In Praise of Small Farmers

Today, as a follow up to yesterday’s list,  I will write in praise of the small farm.  Maine is fortunate that while the rest of the nation’s farming population is aging rapidly (damn us Baby Boomers) here in Maine the average age of the farmer has been steadily getting younger.

There are many reasons for this phenomenon.   One of the most obvious is that until the latest Real Estate fiasco farmland here was still affordable.  Since Maine has a tradition of small-diversified farms (at least outside of “The County”) it has been economically feasible for a young wanna be farmer to buy 10-100 acres, make some money from it, and actually become a farmer.  No one expects to get rich quick but they are clear sighted enough to value their labor and demand appropriate reimbursement for their high quality products.  And here in Maine they are fortunate enough to find a ready market for this great food and fiber.

Another factor is that we are blessed with several organizations in this state whose express purpose is to support small farmers (Maine Organic Farmers and Gardeners Association, New England Farm Union, Maine Landless Farmers, Food for Maine’s Future, Maine Farmland Trust)

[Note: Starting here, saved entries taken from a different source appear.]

(** C10: generatePromptIdeas never returns an empty list. Whenever it
    returns, the array has at least one element. When the reply to its
    request has no text, or a text JSON.parse rejects, or a parsed object
    whose ideas field is missing, is no array or is an empty array, it fails
    with an Error; and it returns the array when that is a non-empty one. *)
Theorem generatePromptIdeas_never_empty (formData : PromptForm) (referenceImages : list File) :
  (forall ideas,
      outcome (generatePromptIdeas formData referenceImages) = Fulfilled ideas ->
      (1 <= length ideas)%nat)
  /\ (forall params response,
      In (Request_generateContent params)
         (trace (generatePromptIdeas formData referenceImages)) ->
      generateContent_reply params = Fulfilled response ->
      (truthy_opt (response_text response) = false ->
       outcome (generatePromptIdeas formData referenceImages)
       = Rejected (new_Error invalid_ideas_message))
      /\ (forall text,
          response_text response = Some text -> truthy text = true ->
          (forall error,
              JSON_parse text = Rejected error ->
              exists message,
                outcome (generatePromptIdeas formData referenceImages)
                = Rejected (new_Error message))
          /\ (forall properties,
              JSON_parse text = Fulfilled (JsObject properties) ->
              (own_property "ideas" properties = JsUndefined
               \/ (forall elements, own_property "ideas" properties <> JsArray elements)
               \/ own_property "ideas" properties = JsArray []) ->
              outcome (generatePromptIdeas formData referenceImages)
              = Rejected (new_Error invalid_ideas_message))
          /\ (forall properties idea ideas,
              JSON_parse text = Fulfilled (JsObject properties) ->
              own_property "ideas" properties = JsArray (idea :: ideas) ->
              outcome (generatePromptIdeas formData referenceImages)
              = Fulfilled (idea :: ideas)))).
Proof.
  split.
  - intros ideas Hreturned.
    destruct (generatePromptIdeas_fulfilled _ _ _ Hreturned) as [params Hin].
    rewrite (generatePromptIdeas_sent _ _ _ Hin) in Hreturned.
    destruct (generateContent_reply params) as [response | error]; [| discriminate].
    destruct (truthy_opt (response_text response)); [| discriminate].
    destruct (JSON_parse _) as [result | error]; [| discriminate].
    destruct (outcome (get_ideas result)) as [v | error]; [| discriminate].
    destruct (nonempty_array v) as [elements |] eqn:E; [| discriminate].
    injection Hreturned as <-. apply nonempty_array_some in E as [_ Hne].
    destruct elements; [contradiction | cbn; lia].
  - intros params response Hin Hreply.
    rewrite (generatePromptIdeas_sent _ _ _ Hin), Hreply. split.
    + intros ->. reflexivity.
    + intros text Htext Htruthy. rewrite Htext. cbn [truthy_opt template_value].
      rewrite Htruthy. repeat split.
      * intros error ->. eexists. reflexivity.
      * intros properties -> Hideas. cbn [get_ideas resolve outcome snd].
        rewrite (nonempty_array_none _ Hideas). reflexivity.
      * intros properties idea ideas -> Hideas. cbn [get_ideas resolve outcome snd].
        rewrite Hideas. reflexivity.
Qed.
(** * Customer patronage forecast: a model of [scripts/customer_patronage_forecast.py]

    The script is a straight-line pipeline over pandas, statsmodels,
    matplotlib and scikit-learn.  What the script itself contributes is
    - the nesting of [try]/[except] blocks and [if df is not None] guards,
    - the variables it binds and reads again later,
    - the grouping of rows by week, the differencing, the train/test slices,
    - the arguments it hands to every library call.
    These are modelled here.  The numerical routines of the libraries
    (date parsing, the Dickey-Fuller test, ARIMA estimation, plotting, MAPE)
    are taken as a [Library] of functions that either return or raise. *)

From Stdlib Require Import ZArith List String Lia Sorted.
From Stdlib Require Import Floats.PrimFloat Floats.SpecFloat Floats.FloatOps Floats.FloatAxioms.
From stdpp Require Import gmap strings list sorting.

Set Default Proof Using "Type".
Open Scope string_scope.
Open Scope list_scope.
Open Scope Z_scope.

(** ** Values *)

(** A cell of a table: missing ([NaN], [NaT], [<NA>]), a number (also a
    [datetime64[ns]] instant, which pandas stores as an integer), or text. *)
Inductive cell :=
| NA
| Int (z : Z)
| Str (s : string).

#[global] Instance cell_eq_dec : EqDecision cell.
Proof. solve_decision. Defined.

(** A [DataFrame] maps column names to columns; a [Series] of weekly counts or
    of their differences is a list of integers in positional order. *)
Abbreviation DataFrame := (gmap string (list cell)).
Abbreviation series := (list Z).

(** ** Exceptions

    Only the classes the script tells apart are distinguished; every class
    here derives from Python's [Exception]. *)
Inductive exn_class :=
| FileNotFoundError
| EmptyDataError
| ParserError
| KeyError
| NameError
| TypeError
| OtherException.

Record exn := mk_exn { exn_cls : exn_class; exn_msg : string }.

Inductive result (A : Type) :=
| Ok (a : A)
| Raise (e : exn).
Arguments Ok {A} a.
Arguments Raise {A} e.

(** ** Python slices [s[:stop]] and [s[start:]]

    A negative bound counts from the end and every bound is clamped to
    [0 .. len], so a slice never raises. *)
Definition slice_bound (len : nat) (i : Z) : nat :=
  Z.to_nat (Z.max 0 (Z.min (Z.of_nat len) (if i <? 0 then i + Z.of_nat len else i))).

Definition slice_to {A} (stop : Z) (s : list A) : list A :=
  take (slice_bound (length s) stop) s.

Definition slice_from {A} (start : Z) (s : list A) : list A :=
  drop (slice_bound (length s) start) s.

(** ** [Series.diff()] and [Series.dropna()]

    [diff] leaves the first position missing and puts [x_i - x_(i-1)]
    everywhere else; [dropna] removes the missing positions. *)
Fixpoint diff_from (prev : Z) (s : series) : list (option Z) :=
  match s with
  | [] => []
  | x :: s' => Some (x - prev) :: diff_from x s'
  end.

Definition diff (s : series) : list (option Z) :=
  match s with
  | [] => []
  | x :: s' => None :: diff_from x s'
  end.

Fixpoint dropna (s : list (option Z)) : series :=
  match s with
  | [] => []
  | Some x :: s' => x :: dropna s'
  | None :: s' => dropna s'
  end.

(** ** [df.groupby('InvoiceWeek')['CustomerID'].nunique()]

    pandas keeps one group per distinct key, sorted by key ([sort=True]),
    drops the rows whose key is missing ([dropna=True]), and [nunique]
    counts the distinct values of a group that are not missing. *)
Definition add_unique (c : cell) (vs : list cell) : list cell :=
  match c with
  | NA => vs
  | _ => if decide (c ∈ vs) then vs else vs ++ [c]
  end.

Fixpoint add_to_group (w : Z) (c : cell) (gs : list (Z * list cell))
  : list (Z * list cell) :=
  match gs with
  | [] => [(w, add_unique c [])]
  | (k, vs) :: gs' =>
      if w <? k then (w, add_unique c []) :: gs
      else if w =? k then (k, add_unique c vs) :: gs'
      else (k, vs) :: add_to_group w c gs'
  end.

Definition add_row (gs : list (Z * list cell)) (row : option Z * cell)
  : list (Z * list cell) :=
  match fst row with
  | Some w => add_to_group w (snd row) gs
  | None => gs
  end.

Definition groups (rows : list (option Z * cell)) : list (Z * list cell) :=
  fold_left add_row rows [].
(* ===== verification/Prelude.v ===== *)
(** * ExoRust (Rany_OS) kernel: verification library

    ** The program

    ExoRust is a single-address-space kernel in Rust (src/src).  All domains
    share one address space and one privilege level; isolation comes from the
    type system, from the ownership of heap objects and from run-time checks.
    The parts modelled here are those that keep that promise, and the services
    built on them:

    - memory: physical frames (mm/buddy_allocator.rs, mm/frame_allocator.rs),
      the kernel heap and the start-up order (memory.rs), the linear mapping
      (mm/mapping.rs), the page tables (mm/higher_half.rs), the memory mappings
      (mm/mmap.rs) and the per-core object caches (mm/slab_cache.rs) that take
      pages from the frames and large layouts from the heap;
    - sharing: the exchange heap (mm/exchange_heap.rs), the registry of the
      objects on it (sas/heap_registry.rs), the single address space manager
      over both (sas/), remote references and zero-copy channels (ipc/rref.rs,
      ipc/pipe.rs), byte pipes (ipc/pipe.rs), shared memory and proxies
      (ipc/shared_mem.rs, ipc/proxy.rs), and the domains whose death must return
      everything (domain_system.rs);
    - security: capability sets, mandatory access control, the policy engine, the
      audit log and the permissions of domains (security/);
    - network: Ethernet, IPv4, ICMP, UDP, ARP, the stack that joins them and its
      packet buffers, name resolution and address configuration (net/), and the
      TCP endpoints: windows, segments, retransmission, control blocks, sockets,
      events and the receive path (net/endpoint/);
    - processors: the lock-free rings between cores (sync/lockfree.rs), the
      scheduler of threads (task/context.rs, task/scheduler.rs), and the
      asynchronous tasks: sleeping, wakers behind interrupts, time slices and the
      executor (task/timer.rs and others, interrupts/mod.rs);
    - processes: signals, the process table, environments and work queues
      (task/signal.rs, process.rs, environ.rs, work_stealing.rs, waker.rs);
    - cells: the loader of signed ELF files with its registry of symbols
      (loader/);
    - input and output: the scheduler of requests with its futures, mode controllers
      and coordinator, and the poll handlers of drivers (io/io_scheduler.rs);
    - time: the calendars, the real-time clock and the system clock (time/mod.rs,
      io/rtc.rs);
    - files: the page cache, the filesystem interface with open files and mounts,
      the memory filesystem the shell works on, block devices and FAT32 (fs/).

    ** The files

    This file has machine words with their wrap-around, [outcome] for code that
    panics, loops over ranges, bit lemmas, vectors used as maps.  [Ranges]
    (address ranges, frame bitmaps) is shared by the allocators, [Paging] is the
    interface to the x86_64 crate with the linear mapping of mm/mapping.rs.  A component [X] has its state and operations in [X.v], its
    invariant, lemmas, theorems and concrete runs in [XTheorems.v], with the
    invariant in [XSpec.v] where others use it.

    - [Buddy], [BuddySpec], [BuddyTheorems]:
      mm/buddy_allocator.rs.  A state is read as a multiset of free blocks.
    - [FrameAllocator]: mm/frame_allocator.rs, with its theorems.
    - [Slab], [SlabTheorems]: mm/slab_cache.rs against the
      interfaces [FrameSource] and [GlobalHeap]; [SlabBuddy] and [Boot]
      discharge them with the buddy allocator and the kernel heap.
    - [KernelHeap], [KernelHeapTheorems], [Boot]: memory.rs.  [Mmap]: mm/mmap.rs,
      with its theorems.
    - [PageTables]: mm/higher_half.rs over the frames of the buddy allocator, read as an
      address space, with its theorems.
    - [Pipe], [PipeTheorems]: the byte pipes of ipc/pipe.rs.
    - [ExchangeHeap], [ExchangeHeapTheorems]: mm/exchange_heap.rs.
    - [HeapRegistry], [HeapRegistrySpec], [Sas], [SasTheorems]: sas/.
    - [RRef], [ChannelTheorems]: ipc/rref.rs and the channels of
      ipc/pipe.rs.
    - [SharedMem], [SharedMemTheorems]: ipc/shared_mem.rs and ipc/proxy.rs.
    - [DomainSystem], [DomainTheorems]: domain_system.rs.
    - [Capability], [Mac], [Policy], [AuditLog], each with its theorems: security/.
    - [NetBytes], [Ethernet], [Ipv4], [Icmp], [Udp], [Arp], [NetStack],
      [Mempool]: the files of the same name in net/ (stack.rs for [NetStack];
      tcp.rs with [Mempool]); [Ipv4Theorems], [TransportTheorems],
      [ArpTheorems], [NetStackTheorems], [MempoolTheorems].
    - [NetConfig], [NetConfigTheorems]: net/dns.rs and net/dhcp.rs.
    - [TcpWindow], [TcpSegment], [Endpoint], [EndpointOps] and
      their Theorems: net/endpoint/.
    - [LockFree], [LockFreeTheorems], [MpmcTheorems]: sync/lockfree.rs.
    - [Scheduler], [SchedulerTheorems]: task/context.rs, task/scheduler.rs.
    - [Async], [AsyncTheorems], [ExecutorTheorems]: task/timer.rs,
      interrupt_waker.rs, preemption.rs, executor.rs and mod.rs, with the timer
      interrupt of interrupts/mod.rs.
    - [Process], [ProcessTheorems]: signals, processes, environments, work queues.
    - [Loader], [LoaderTheorems]: loader/elf.rs, signature.rs and mod.rs.
    - [IoSched], [IoSchedTheorems]: io/io_scheduler.rs, with io/ahci/poll_handler.rs
      as an instance of its handlers and the registration of io/nvme/scheduler.rs.
    - [Clock], [ClockTheorems]: time/mod.rs and io/rtc.rs.
    - [OrderedMap]: iteration over ordered maps, shared by what follows.
      [PageCache], [PageCacheTheorems]: fs/cache.rs, read as a
      list of pages in the order of their last use.  [FsTypes]:
      fs/fs_abstraction.rs, where the Inode trait is a class; [MemFs], its
      instance, [MemFsSpec] (the tree, paths as strings),
      [MemFsTheorems]: fs/memfs.rs; [FsHandleTheorems]: open files and mounts.
      [Disk]: fs/block.rs and fs/fat32.rs, over any device.

    ** Conventions

    Words are [Z] with the wrap-around of the release profile written out
    ([+w], [-w], [*w], [wrap32], ...), where overflow checks are off.  A panic of
    the source (array index, unwrap, expect, division by zero) and undefined
    behaviour (a read of memory that was never written, a dangling pointer) are
    [Panic], so a theorem that an operation returns also says that it does
    neither.  A method under a lock is one transition; where a guard outlives its
    statement (the ARP lock of [NetStack], the scheduler lock across a context
    switch) the lock is in the state and an operation may spin for ever; the
    lock-free structures are machines over single atomic accesses, interleaved
    arbitrarily, on a sequentially consistent memory.  What an operation wakes or
    prints is part of its result where the source relies on it.  Third-party code
    is an argument: the crate x86_64 a class with laws and an instance for the
    concrete runs, hashes and signatures functions.

    ** Loops and fuel

    Loops without a structural measure take fuel, and a lemma shows that the fuel
    given is enough: the free-list walks take the number of block headers
    ([ExchangeHeap.first_fit]) or of words plus one ([KernelHeap.remove_walk]),
    the start-up loops two rounds per unit plus two ([KernelHeap.init_loop],
    [Buddy.add_region_loop]), carry folding two rounds ([NetBytes.fold_carry]),
    the option search one per byte ([TcpWindow.find_loop]), padding three, the
    search for a port one per port of the range ([Endpoint.ephemeral_loop]), the
    event loop one per queued event plus one ([EndpointOps.drain_loop]), dropping
    a ring one per slot ([LockFree.drop_loop]), the year search one per 365 days
    ([Clock.Calendar.year_loop]), the address search what the mappings block
    ([Mmap.find_loop], by the pigeonhole principle), a name in a message one per
    byte ([NetConfig.Dns.name_loop]; by [NetConfigTheorems.DnsSpec.parse_name_decided]
    the loop ends by then or never), DHCP options one per byte, mapping a range one per
    page ([PageTables.Hh.map_range_loop]), freeing a chain one per entry of the table
    plus two ([Disk.Fat.free_cluster_chain]), reading a file one per byte
    ([Disk.Fat.read_loop]), eviction one per cached page plus
    two ([PageCache.evict_loop]).  Rings with free-running
    positions assume a capacity that divides 2^64, as powers of two do;
    [PipeTheorems.ring_capacity_3_wraps] shows why.
    ** What the theorems show

    - Frames: initialisation establishes the invariant of the buddy allocator,
      allocation and deallocation refine taking a block out of and putting one
      into the free multiset, buddies stay merged, a block handed out is not
      handed out again, an allocation and its return cancel; the kernel heap is
      always an exact partition into blocks; the object caches never hand out
      overlapping objects, on any core, over the real frame allocator; memory
      mappings stay apart and the search for an address ends; the page tables are
      an address space.
    - Sharing: pipes and channels are FIFO and lose nothing; nobody sleeps on a
      closed pipe; the registry keeps objects apart and its owner index exact;
      remote references live on the heap exactly while they are registered; a
      terminated domain leaves nothing behind; the names, totals and counts of
      shared regions are exact, and a ring in one is a bounded queue.
    - Security: capabilities are never gained back, information flows upwards
      only, the policy engine decides by the best rule, the audit log keeps the
      latest records.
    - Network: a changed word is detected by the checksum, what the stack sends
      reaches its peer, the ARP cache is a map with expiry, packet buffers are
      counted exactly; a TCP connection delivers the peer's bytes in order, its
      windows are sound, unacknowledged segments are given up after five
      retransmissions, options written are options read; a DNS query carries its
      name, and the DHCP exchange binds the acknowledged address.
    - Processors: the rings are bounded queues in every interleaving (the
      multi-producer one unless a producer is lapped), the sequence lock is a
      register while writers take turns; the scheduler keeps its tasks and serves
      the best level in turn; the executor loses no task and queues the ones that
      are woken; sleepers are woken by the tick of their deadline.
    - Processes: signals are neither lost nor delivered while they are blocked,
      parents and children agree and a wait collects the first child that ended,
      an environment prints as strings that parse to it.
    - Cells: a loaded cell was accepted by the verifier, symbols belong to loaded
      cells, segments are placed as the file says and relocations write what the
      ABI says; files that do not wrap around are never read out of bounds.
    - Input and output: requests are handed out once, by priority and age; the end of
      a request wakes the task that waits for it; counters are exact; a mode is
      switched rarely; a batch completes what the devices deliver.
    - Time: dates and timestamps are in bijection, both calendars agree, the clock
      reads back what was written, a reading taken twice is never torn.
    - Files: the page cache evicts the least recently used clean page and writes
      every dirty page back; the shell's filesystem is a map from paths to nodes,
      a failed call changes nothing, what is written is what is read; freeing a chain
      of a FAT32 volume ends on any device, a cyclic chain included, and a RAM disk, whose
      reads return nothing, is never mounted.
    Where the code does not do what it means to, the theorem says what it does
    (requests for unresolved addresses never return, a full ring never refuses,
    a new task keeps the scheduler locked, ...) or a concrete run shows it.

    ** Not modelled

    Device drivers, interrupt tables, control registers and processor start-up
    are register and assembly accesses whose meaning is in the hardware; the
    graphics code, shells, monitors and tests use the modelled parts without
    adding to what they promise; the guarantees of the static capability types
    are the type checker's.  Weak memory is not modelled: the rings run on x86
    with acquire and release accesses, on which the interleavings considered here
    are those that matter.
*)

From stdpp Require Import base list gmap strings sorting.
From Stdlib Require Import ZArith Lia Btauto.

Gene Logsdon states it well when he said in his 1989 Essay (The Future:  More Farmers Not Fewer)
“I give three reasons…. that the number…is about to increase.  One:  historically in all the past civilizations I have studied, the denser the population becomes, the smaller and more numerous the farms become.  Two: financially, the economies of scale that apparently rule manufacturing do not really apply to any sustainable kind of food production….And three: socially, people are beginning to understand they are what they eat and are demanding quality food,  which megafarms can’t supply.”

So thanks to all the small diversified farms, folks who appreciate high quality food and agricultural visionaries we are going to continue to have an increasing supply of diverse healthy local foods.

Thank you small farmers everywhere.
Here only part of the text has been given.